# Sanding between coats of Minwax Polycrylic



## gauntlet21

I'm certainly new to woodworking and as I complete what I would consider my second project (my first project was a simple rolling stand for my lunchbox planer made of pine 2×4's and a plywood tabletop that I colored with Teak Oil and Minwax Polycrylic) I am hitting what I think is a snag. I'm building a cubbie bookshelf made out of Maple Veneered Plywood (3/4"). I have learned a lot already through this process but am not certain as to how I can remedy something in particular. There are two parts to my question. First, assuming you are going to apply 3 coats of a clear coat finish, when you sand inbetween each coat, should you see the sporadic scuff marks that "look" like you've removed the clear coat? I am now only using a Preppin' Weapon Sanding Block with 320 grit sandpaper after my second coat of clear finish and even with as light of sanding as possible, I still discover spots (under the right reflective lighting) where it looks as if I have removed the clear coat. My second question is, even with as much attention to brush strokes as possible, when I get to an edge or corner and apply the clear coat, I am not able to apply it with a long brush stroke. Instead it is applied with short strokes or dabs of the paint brush and then I have to clean up a vertical edge that begins dripping. This has led to visibly, non-continuous areas in the clear coat (again, under the correct reflective light). I realize that if the clear coat isn't right, I can do a 4th coat or 5th if necessary but it's really not the most enjoyable part of woodworking. I have 8 boards that are 43"x15" and both sides need the finish so it takes a while to complete a single coat. I'm just not thrilled with how the stain and clear coat have turned out. Some of it is my fault for not knowing that Maple receives stain like Scotchguard retains spilled nachos and after I applied my first clear coat, I used my "finishing sander" which removed essentially all of the first coat along with portions of the stain. I'm now saying that I am going for a rustic look (like designer jeans nowadays). Anyway, if anyone has recommendations to eliminate some of these problems, I'd love to hear them. Perhaps I need to tape the edges while applying the clear coat to the faces of the boards so I don't have to worry about leaving drip marks on the edges OR having an uneven flow in the clear coat.
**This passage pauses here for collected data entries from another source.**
(** Reading slices of width [k] one after the other from slice [i] on is
    reading the region they form. *)
Lemma load_array_concat m p k (ls : list (list double)) : ∀ i,
  0 ≤ k →
  Forall2 (λ j l, load_array m (p + j * k) k = Some l)
          (seqZ i (Z.of_nat (length ls))) ls →
  load_array m (p + i * k) (Z.of_nat (length ls) * k) = Some (concat ls).
Proof.
  induction ls as [|l ls IH]; intros i Hk; simpl length.
  { intros _. by apply load_array_empty. }
  rewrite Nat2Z.inj_succ, seqZ_cons, Z.pred_succ by lia.
  intros [Hl Hls]%Forall2_cons. simpl.
  replace (Z.succ (Z.of_nat (length ls)) * k)
    with (k + Z.of_nat (length ls) * k) by lia.
  apply load_array_app; [lia|nia|done|]. unfold ptr_add.
  replace (p + i * k + k) with (p + Z.succ i * k) by lia. by apply IH.
Qed.

(** Two stores in which a region reads the same agree on the region. *)
Lemma load_array_same m1 m2 p n l :
  load_array m1 p n = Some l → load_array m2 p n = Some l →
  agree_on (between p n) m1 m2.
Proof.
  intros H1 H2 c Hc. unfold between in Hc.
  replace c with (p + Z.of_nat (Z.to_nat (c - p))) by lia.
  rewrite (load_array_lookup _ _ _ _ _ H1), (load_array_lookup _ _ _ _ _ H2);
    [done|lia..].
Qed.

(** The store after writing a region is determined by the content of the
    region and the cells outside it. *)
Lemma store_array_unique m p l m1 m' :
  store_array m p l = Some m' →
  load_array m1 p (Z.of_nat (length l)) = Some l →
  unchanged_outside p (Z.of_nat (length l)) m m1 →
  m1 = m'.
Proof.
  intros (_ & Hlk)%store_array_inv Hld Hout. apply map_eq. intros c.
  rewrite Hlk. case_decide as Hc; [|symmetry; by apply Hout].
  rewrite <- (load_array_lookup _ _ _ _ _ Hld) by (unfold between in Hc; lia).
  f_equal. unfold between in Hc. lia.
Qed.

End arrays.

#[export] Hint Resolve store_array_unchanged_outside store_array_same_cells
  store_unchanged_outside store_same_cells : ceq.
(** When the compositions and the temperatures do not overlap, two items
    write different cells. *)
Lemma rhou_writes_disjoint X1 N nsp T i j c :
  (∀ c, between X1 (N * nsp) c → between T N c → False) →
  0 ≤ i < N → 0 ≤ j < N → i ≠ j →
  rhou_writes (X1 + i * nsp) nsp (T + i) c →
  rhou_writes (X1 + j * nsp) nsp (T + j) c → False.
Proof.
  intros Hd Hi Hj Hij [Hci|Hci] [Hcj|Hcj].
  - by eapply (slices_disjoint X1 nsp i j).
  - apply (Hd c); [by apply (between_slice X1 N nsp i)|].
    unfold between in *. lia.
  - apply (Hd c); [by apply (between_slice X1 N nsp j)|].
    unfold between in *. lia.
  - unfold between in *. lia.
Qed.

Section rhou_item.
Context `{SolverOk}.
Variables (rho u X0 : ptr) (nsp nel : Z) (lewis M a X1 T : ptr).
Variable verbose : Z.

#[local] Abbreviation body :=
  (batch_rhou_body rho u X0 nsp nel lewis M a X1 T verbose).
#[local] Abbreviation item :=
  (batch_rhou_item rho u X0 nsp nel lewis M a X1 T verbose).

Lemma batch_rhou_body_out i : steps_in out_extends (body i).
Proof.
  unfold batch_rhou_body. steps_bind; [auto with ceq|].
  steps_bind; [auto with ceq|]. apply solve_rhou_out.
Qed.

Lemma batch_rhou_body_total i s : body i s ≠ Fault OutOfFuel.
Proof.
  unfold batch_rhou_body.
  intros [Hf|(ri & s1 & _ & Hk)]%bind_Fault; [by apply read_Fault in Hf as []|].
  apply bind_Fault in Hk as [Hf|(ui & s2 & _ & Hk)];
    [by apply read_Fault in Hf as []|].
  by eapply solve_rhou_total.
Qed.

(** The status of the body is the status of the solver, an [int]. *)
Lemma batch_rhou_body_status i s r s' : body i s = Ret r s' → in_int r.
Proof.
  unfold batch_rhou_body. intros Hrun. exec_inv.
  by eapply solve_rhou_status.
Qed.

(** Item [i] writes its slice of [X1] and its cell of [T]. *)
Lemma batch_rhou_item_frame i :
  steps_in (mem_frame_on (rhou_writes (X1 + i * nsp) nsp (T + i))) (item i).
Proof.
  unfold batch_rhou_item, rhou. steps_bind; [auto with ceq|].
  steps_bind; [auto with ceq|]. apply solve_rhou_frame.
Qed.

Lemma batch_rhou_item_frame_in N i :
  0 ≤ i < N →
  steps_in (mem_frame_on (batch_rhou_writes X1 N nsp T)) (item i).
Proof.
  intros Hi. eapply steps_in_frame_weaken; [|apply batch_rhou_item_frame].
  intros c. by apply rhou_writes_in_batch.
Qed.

Lemma batch_rhou_item_keeps N j i :
  (∀ c, between X1 (N * nsp) c → between T N c → False) →
  0 ≤ i < N → 0 ≤ j < N → i ≠ j →
  steps_in (mem_frame_on (λ c, ¬ rhou_writes (X1 + j * nsp) nsp (T + j) c))
           (item i).
Proof.
  intros Hd Hi Hj Hij.
  eapply steps_in_frame_weaken; [|apply batch_rhou_item_frame].
  intros c Hci Hcj. by eapply (rhou_writes_disjoint X1 N nsp T i j).
Qed.

Lemma batch_rhou_item_safe_in N i s :
  0 ≤ i < N →
  batch_rhou_allocated (st_mem s) N rho u X0 nsp nel lewis M a X1 T →
  ∃ r s', item i s = Ret r s'.
Proof.
  intros Hi [(Hr & Hu & HX0 & HX1 & Hl & HM & Ha) HT].
  destruct (load_allocated (st_mem s) (rho + i)) as [ri Hri];
    [by eapply allocated_cell|].
  destruct (load_allocated (st_mem s) (u + i)) as [ui Hui];
    [by eapply allocated_cell|].
  unfold batch_rhou_item, rhou.
  rewrite (bind_run _ _ _ _ _ (read_run _ _ _ Hri)).
  rewrite (bind_run _ _ _ _ _ (read_run _ _ _ Hui)).
  apply solve_rhou_safe; [split| |];
    eauto using allocated_cell, allocated_slice.
Qed.

Lemma batch_rhou_report_mem i : steps_in mem_same (batch_rhou_report i).
Proof. apply steps_in_printf_mem. Qed.

Lemma batch_rhou_report_out i : steps_in out_extends (batch_rhou_report i).
Proof. apply steps_in_printf_out. Qed.

End rhou_item.

#[export] Hint Resolve batch_rhou_report_mem batch_rhou_report_out : ceq.

Lemma batch_rhou_body_verbose `{SolverOk} rho u X0 nsp nel lewis M a X1 T
    verbose verbose' i s s' :
  st_mem s = st_mem s' →
  same_effect (batch_rhou_body rho u X0 nsp nel lewis M a X1 T verbose i s)
              (batch_rhou_body rho u X0 nsp nel lewis M a X1 T verbose' i s').
Proof.
  destruct s as [m o], s' as [m' o']; simpl; intros <-.
  unfold batch_rhou_body, bind, read; simpl.
  destruct (load m (ptr_add rho i)); simpl; [|done].
  destruct (load m (ptr_add u i)); simpl; [|done]. by apply solve_rhou_verbose.
Qed.

Lemma batch_rhou_report_same_effect i s s' :
  st_mem s = st_mem s' →
  same_effect (batch_rhou_report i s) (batch_rhou_report i s').
Proof. intros Hm. by rewrite !batch_rhou_report_run. Qed.

(** Items other than [j] leave the outputs of item [j] as they are. *)
Lemma batch_rhou_items_keep `{SolverOk} N rho u X0 nsp nel lewis M a X1 T
    verbose j items s1 r s' :
  (∀ c, between X1 (N * nsp) c → between T N c → False) → 0 ≤ j < N →
  (∀ i, i ∈ items → 0 ≤ i < N ∧ i ≠ j) →
  failfast (batch_rhou_item rho u X0 nsp nel lewis M a X1 T verbose)
    batch_rhou_report items s1 = Ret r s' →
  agree_on (rhou_writes (X1 + j * nsp) nsp (T + j)) (st_mem s1) (st_mem s').
Proof.
  intros Hd Hj Hne Hrun.
  eapply (failfast_steps_in _ _
            (mem_frame_on (λ c, ¬ rhou_writes (X1 + j * nsp) nsp (T + j) c)))
    in Hrun as [Hu _]; [|auto with ceq|].
  - eapply unchanged_except_agree; [|exact Hu]. intros c Hc Hn. by apply Hn.
  - intros i [Hi Hij]%Hne.
    by apply (batch_rhou_item_keeps _ _ _ _ _ _ _ _ _ _ _ N).
Qed.

Section batch_rhou.
Context `{SolverOk}.
Variables (N : Z) (rho u X0 : ptr) (nsp nel : Z) (lewis M a X1 T : ptr).
Variable verbose : Z.
Hypothesis N_int : in_int N.

#[local] Abbreviation item :=
  (batch_rhou_item rho u X0 nsp nel lewis M a X1 T verbose).

(** C8: [batch_rhou] returns or faults on a memory access: the fuel
    [Z.to_nat N] of its loop is never exhausted. *)
Theorem batch_rhou_terminates s :
  batch_rhou N rho u X0 nsp nel lewis M a X1 T verbose s ≠ Fault OutOfFuel.
Proof.
  unfold batch_rhou. rewrite batch_rhou_loop_failfast.
  apply failfast_loop_total; [done | lia | lia | |].
  - apply batch_rhou_body_total.
  - apply batch_rhou_report_total.
Qed.

(** Whatever [batch_rhou] prints is appended to stdout. *)
Theorem batch_rhou_out :
  steps_in out_extends (batch_rhou N rho u X0 nsp nel lewis M a X1 T verbose).
Proof.
  unfold batch_rhou. rewrite batch_rhou_loop_failfast.
  apply failfast_loop_steps_in; [apply _ | auto with ceq |].
  apply batch_rhou_body_out.
Qed.

Hypothesis fit : slices_fit N nsp.

(** C10: when [N] is an [int] and the slice offsets fit in an [int],
    [batch_rhou] changes the store at most in [X1[0 .. N*nsp)] and
    [T[0 .. N)], and neither allocates nor frees a cell. *)
Theorem batch_rhou_frame :
  steps_in (mem_frame_on (batch_rhou_writes X1 N nsp T))
           (batch_rhou N rho u X0 nsp nel lewis M a X1 T verbose).
Proof.
  intros s r s'. rewrite (batch_rhou_run_spec N) by done. revert s r s'.
  apply failfast_steps_in; [apply _ | auto with ceq |].
  intros i Hi%elem_of_seqZ. apply batch_rhou_item_frame_in. lia.
Qed.

(** C23: when [N] is an [int], the slice offsets fit in an [int] and the
    compositions [X1] and the temperatures [T] do not overlap, the
    composition and the temperature written for item [j] are still in
    place when the batch returns, with status 0 or with the status of a
    later item. *)
Theorem batch_rhou_outputs_kept j s sj r s' :
  (∀ c, between X1 (N * nsp) c → between T N c → False) →
  0 ≤ j < N →
  all_ok item (seqZ 0 (j + 1)) s sj →
  batch_rhou N rho u X0 nsp nel lewis M a X1 T verbose s = Ret r s' →
  agree_on (rhou_writes (X1 + j * nsp) nsp (T + j)) (st_mem sj) (st_mem s').
Proof.
  intros Hd Hj Hok. rewrite (batch_rhou_run_spec N) by done.
  unfold batch_rhou_spec. replace N with ((j + 1) + (N - (j + 1))) at 1 by lia.
  rewrite seqZ_app, (failfast_all_ok _ _ _ _ _ _ Hok) by lia.
  apply (batch_rhou_items_keep N); [done..|].
  intros i Hi%elem_of_seqZ. lia.
Qed.

(** C27: when [N] is an [int] and the slice offsets fit in an [int], a
    call of [batch_rhou] whose arrays are allocated ([N] cells of [rho],
    [u] and [T], [N*nsp] of [X0] and [X1], the tables at the sizes the
    solver reads) returns a status: no item reads or writes outside the
    store. *)
Theorem batch_rhou_safe s :
  batch_rhou_allocated (st_mem s) N rho u X0 nsp nel lewis M a X1 T →
  ∃ r s', batch_rhou N rho u X0 nsp nel lewis M a X1 T verbose s = Ret r s'.
Proof.
  intros Hs. rewrite (batch_rhou_run_spec N) by done.
  apply (failfast_returns _ _
    (λ s, batch_rhou_allocated (st_mem s) N rho u X0 nsp nel lewis M a X1 T));
    [| | |done].
  - intros i s1 Hi%elem_of_seqZ. apply batch_rhou_item_safe_in. lia.
  - intros i s1 s2 _ [Hs1 HT] [_ Hc]%batch_rhou_item_frame.
    split; [by eapply batch_allocated_same_cells|].
    by eapply same_cells_allocated.
  - intros i s1. rewrite batch_rhou_report_run. eauto.
Qed.

End batch_rhou.

(** C21: the value [batch_rhou] returns is 0 or a status that the solver
    returned in this call, and an [int].  A status other than 0 is the
    value of [solve_rhou] on an index [i] below [N] that passed the
    guard, for the density and the energy read at [rho[i]] and [u[i]],
    the slices at the offset [i*nsp] and the cell [T + i]; the batch
    returns in the state that this solve left, with the report of [i]
    appended to stdout. *)
Theorem batch_rhou_status `{SolverOk} N rho u X0 nsp nel lewis M a X1 T
    verbose s r s' :
  batch_rhou N rho u X0 nsp nel lewis M a X1 T verbose s = Ret r s' →
  in_int r ∧
  (r = 0 ∨
   ∃ i rhoi ui s1 s2,
     i < N
     ∧ load (st_mem s1) (ptr_add rho i) = Some rhoi
     ∧ load (st_mem s1) (ptr_add u i) = Some ui
     ∧ solve_rhou rhoi ui (ptr_add X0 (int_mul i nsp)) nsp nel lewis M a
         (ptr_add X1 (int_mul i nsp)) (ptr_add T i) verbose s1 = Ret r s2
     ∧ s' = State (st_mem s2)
              (st_out s2 +:+ "Error in batch_rhou @ position: "
               +:+ pretty i)).
Proof.
  unfold batch_rhou. rewrite batch_rhou_loop_failfast. intros Hrun. split.
  { eapply failfast_loop_status; [| |exact Hrun];
      [done|apply batch_rhou_body_status]. }
  destruct (decide (r = 0)) as [|Hr]; [by left|right].
  apply failfast_loop_reported in Hrun as (i & s1 & s2 & Hi & Hb & Hrep);
    [|done].
  apply batch_rhou_body_Ret in Hb as (rhoi & ui & Hrho & Hu & Hsolve).
  rewrite batch_rhou_report_run in Hrep. exists i, rhoi, ui, s1, s2.
  by simplify_eq.
Qed.

(** [verbose] changes neither the status nor the store of
    [batch_rhou]. *)
Theorem batch_rhou_verbose `{SolverOk} N rho u X0 nsp nel lewis M a X1 T
    verbose verbose' s s' :
  in_int N → st_mem s = st_mem s' →
  same_effect (batch_rhou N rho u X0 nsp nel lewis M a X1 T verbose s)
              (batch_rhou N rho u X0 nsp nel lewis M a X1 T verbose' s').
Proof.
  intros HN Hm. rewrite !(batch_rhou_failfast N) by done.
  apply failfast_same_effect; [|apply batch_rhou_report_same_effect|done].
  intros. by apply batch_rhou_body_verbose.
Qed.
I appreciate any guidance.

Thanks,

Dan


----------



## bondogaposis

It sounds like you are sanding right through the finish. There is no point in multiple coats if you are going to sand it off. When sanding between coats don't use the sanding block and use a very light touch. I use 400 grit foam backed sandpaper for that task. Another option is the non woven scotch brite pads. Regular sandpaper will work too, but just use it in your hand so you can feel what is happening and don't bear down on it. To answer your second question, the best solution to apply finish to the insides of a project prior to assembly. Inside corners are a bugger as you are finding out. Of course it is too late for that now. I recommend that you mask off the vertical surfaces and apply finish to the horizontal surfaces. When that cures rotate it 90° and repeat.


----------



## woodbutcherbynight

Sound advice. Scotchbrite pads are your friend!!


----------



## becikeja

I struggled for a long time with applying the top coat. I started out by sanding as the directions said and had the same results you're seeing. Then I decided not to sand between coats at all, and found that I could never get a smooth finish.
Then one day I was at a woodworking show and discussing my dilemma with one of the speakers. I remember him looking at me like I was crazy and had no business in woodworking. He then arrogantly told me that the idea of sanding between coats was simply to knock the grain back down and break the seal for the next coat. The first coat filled the pores, the second coat would fill gaps caused by the first sanding and the 3rd coat and/or 4th coat actually provided the finish. Hmmm I left puzzled and then the light turned on for me. I was looking for a finish from the first coat and should have just been trying to establish a base. Now I sand my projects to 220. Then apply a light first coat rubbing it on and into the wood with a cloth, not a brush. After the first coat a very light hand sanding with 400. I simply try to get a little dust stirred up and cloudy look to the finish and sand till its smooth to the touch which doesn't take much. I then blow the dust off with an air gun, and repeat till the shine I want is there. Most of the time 3 coats does the trick but sometimes I need 4 depending on the wood. I always use General Finishes Arm-R-Seal if I'm using polyurethane. I've never been able to get a good finish with Minwax. Just saying.


----------



## theart

Think about it this way. A dry coat of poly is around 0.003" thick, and the grains on 220 sandpaper are 0.0045". It really doesn't take much to sand right through, particularly on outside corners. 400 or Scotchbrite between coats, and just enough to rough it up so the next coat sticks.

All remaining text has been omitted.